Problem 1: Online Updating for Least Squares and Autoregressive Time Series Models

Objective

We aim to implement an online recursive least squares algorithm to build an autoregressive time series model that predicts daily Citibike trips in NYC. The model uses:

The high temperature of the day (TMAX).
The number of trips from the past 7 days.

The goal is to minimize the mean squared error of predictions over time and observe how the model coefficients and \(R^2\) evolve.

Mathematical Formulation

For each day \(t > 7\):

\[ N_{trips, t} = \sum_{i=1}^{7} \theta_i N_{trips, t-i} + \theta_8 TMAX_t \]

Recursive Least Squares Algorithm

Initialize at time \(t\) where \(X_t\) is invertible.
Compute the Gram matrix: \(G_{(t)} = X_{(t)}^T X_{(t)}\) and the product: \(h_{(t)} = X_{(t)}^T y_{(t)}\)
Solve for coefficients \(\theta\): \(G_{(t)} \theta_{(t)} = h_{(t)}\)
Update recursively as new data \(x_{t+1}\) and \(y_{t+1}\) arrive: \(G_{(t+1)} = G_{(t)} + x_{t+1} x_{t+1}^T\) \(h_{(t+1)} = h_{(t)} + y_{t+1} x_{t+1}\)

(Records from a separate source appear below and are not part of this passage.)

Definition one_line : list string :=
  (fun s => s ++ Sample.nl)%string <$> ["a b c"].

(** The same arguments, with [--quiet]. *)
Definition quiet (args : Args.Namespace) : Args.Namespace :=
  {| Args.hypotheses := Args.hypotheses args;
     Args.source := Args.source args;
     Args.references := Args.references args;
     Args.num_candidates := Args.num_candidates args;
     Args.num_references := Args.num_references args;
     Args.decoder := Args.decoder args;
     Args.metric := Args.metric args;
     Args.nbest := Args.nbest args;
     Args.quiet := true;
     Args.report := Args.report args;
     Args.width := Args.width args;
     Args.batch_size := Args.batch_size args;
     Args.fp16 := Args.fp16 args |}.
End SampleRun.

(** * Properties *)

(** ** The monad and the loops *)

Lemma bind_Ok {A B} (a : A) (k : A → result B) : (Ok a ≫= k) = k a.
Proof. reflexivity. Qed.

Lemma bind_Raise {A B} (e : exn) (k : A → result B) :
  (Raise e ≫= k) = Raise e.
Proof. reflexivity. Qed.

Lemma Run_bind_eq {A B} (m : Run A) (k : A → Run B) (w : World) :
  (m ≫= k) w =
  match m w with
  | (w', Ok a) => k a w'
  | (w', Raise e) => (w', Raise e)
  end.
Proof. reflexivity. Qed.

(** Unfolds the binds of [Run] whose first computation is known. *)
Ltac run_unfold :=
  repeat (rewrite Run_bind_eq;
          cbn [lift raise invoke mret Run_ret fst snd
               calls output reports]);
  cbn [lift raise invoke mret Run_ret fst snd calls output reports].

Lemma World_eta (w : World) : mkWorld (calls w) (output w) (reports w) = w.
Proof. by destruct w. Qed.

Lemma for_each_print_output (l : list string) (w : World) :
  for_each l print_output w
  = (mkWorld (calls w) (output w ++ l) (reports w), Ok tt).
Proof.
  revert w. induction l as [|s l IH]; intros w.
  - cbn. by rewrite app_nil_r, World_eta.
  - cbn [for_each]. rewrite Run_bind_eq. cbn [print_output].
    rewrite IH. cbn. by rewrite <- app_assoc.
Qed.

(** Closes a goal on the world reached by a turn of a loop. *)
Ltac run_done :=
  run_unfold; cbn;
  rewrite ?for_each_print_output, ?app_nil_r, ?World_eta; cbn;
  rewrite ?app_nil_r, ?World_eta; done.

Section Loops.
Context {F : Type}.
Variable args : Args.Namespace.
Variable sources : option (list string).
Variable hypotheses references : list string.

Lemma body_referenceless_performs decode i :
  performs (Decode.body_referenceless decode args sources hypotheses i)
    (step args (DecoderReferenceless (F:=F) decode) sources hypotheses
       references i).
Proof.
  intros w. unfold Decode.body_referenceless, step, call_at.
  destruct sources as [ss|]; run_unfold; [|run_done].
  destruct (py_getitem ss i) as [s|e]; run_unfold; [|run_done].
  unfold block. cbn. destruct (decode _ _ _) as [o|e]; run_done.
Qed.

(a) Solution to Problem 1(a)

Implementation

Load Data

citibike_data <- read_csv("Daily_citibike_trips.csv")

## Rows: 3949 Columns: 3
## ── Column specification ────────────────────────────────────────────────────────
## Delimiter: ","
## dbl  (2): daily_trips, TMAX
## date (1): date
## 
## ℹ Use `spec()` to retrieve the full column specification for this data.
## ℹ Specify the column types or set `show_col_types = FALSE` to quiet this message.

head(citibike_data)

## # A tibble: 6 × 3
##   date       daily_trips  TMAX
##   <date>           <dbl> <dbl>
## 1 2013-05-31         362    90
## 2 2013-06-01        8959    90
## 3 2013-06-02       15467    88
## 4 2013-06-03        7700    78
## 5 2013-06-04       15849    75
## 6 2013-06-05       15724    74

Prepare Data

citibike_data <- citibike_data %>%
  mutate(across(everything(), as.numeric)) %>%
  arrange(date)

for (i in 1:7) {
  citibike_data <- citibike_data %>%
    mutate(!!paste0("lag_", i) := lag(daily_trips, i))
}

citibike_data <- na.omit(citibike_data)

Recursive Least Squares Implementation

X <- as.matrix(citibike_data %>% select(starts_with("lag_"), TMAX))
y <- citibike_data$daily_trips
n <- ncol(X)
t <- nrow(X)

G <- t(X[1:n, ]) %*% X[1:n, ]
h <- t(X[1:n, ]) %*% y[1:n]
theta <- solve(G, h)

theta_history <- matrix(NA, nrow = t - n, ncol = n)
R2_history <- numeric(t - n)

for (i in (n + 1):t) {
  x_new <- matrix(X[i, ], nrow = n, ncol = 1)
  y_new <- y[i]
  
  G <- G + x_new %*% t(x_new)
  h <- h + y_new * x_new
  
  theta <- solve(G, h)
  theta_history[i - n, ] <- theta
  
  y_pred <- X[i, ] %*% theta
  R2_history[i - n] <- 1 - sum((y[1:i] - X[1:i, ] %*% theta)^2) / sum((y[1:i] - mean(y[1:i]))^2)
}

Visualize Results

theta_history_df <- as_tibble(theta_history)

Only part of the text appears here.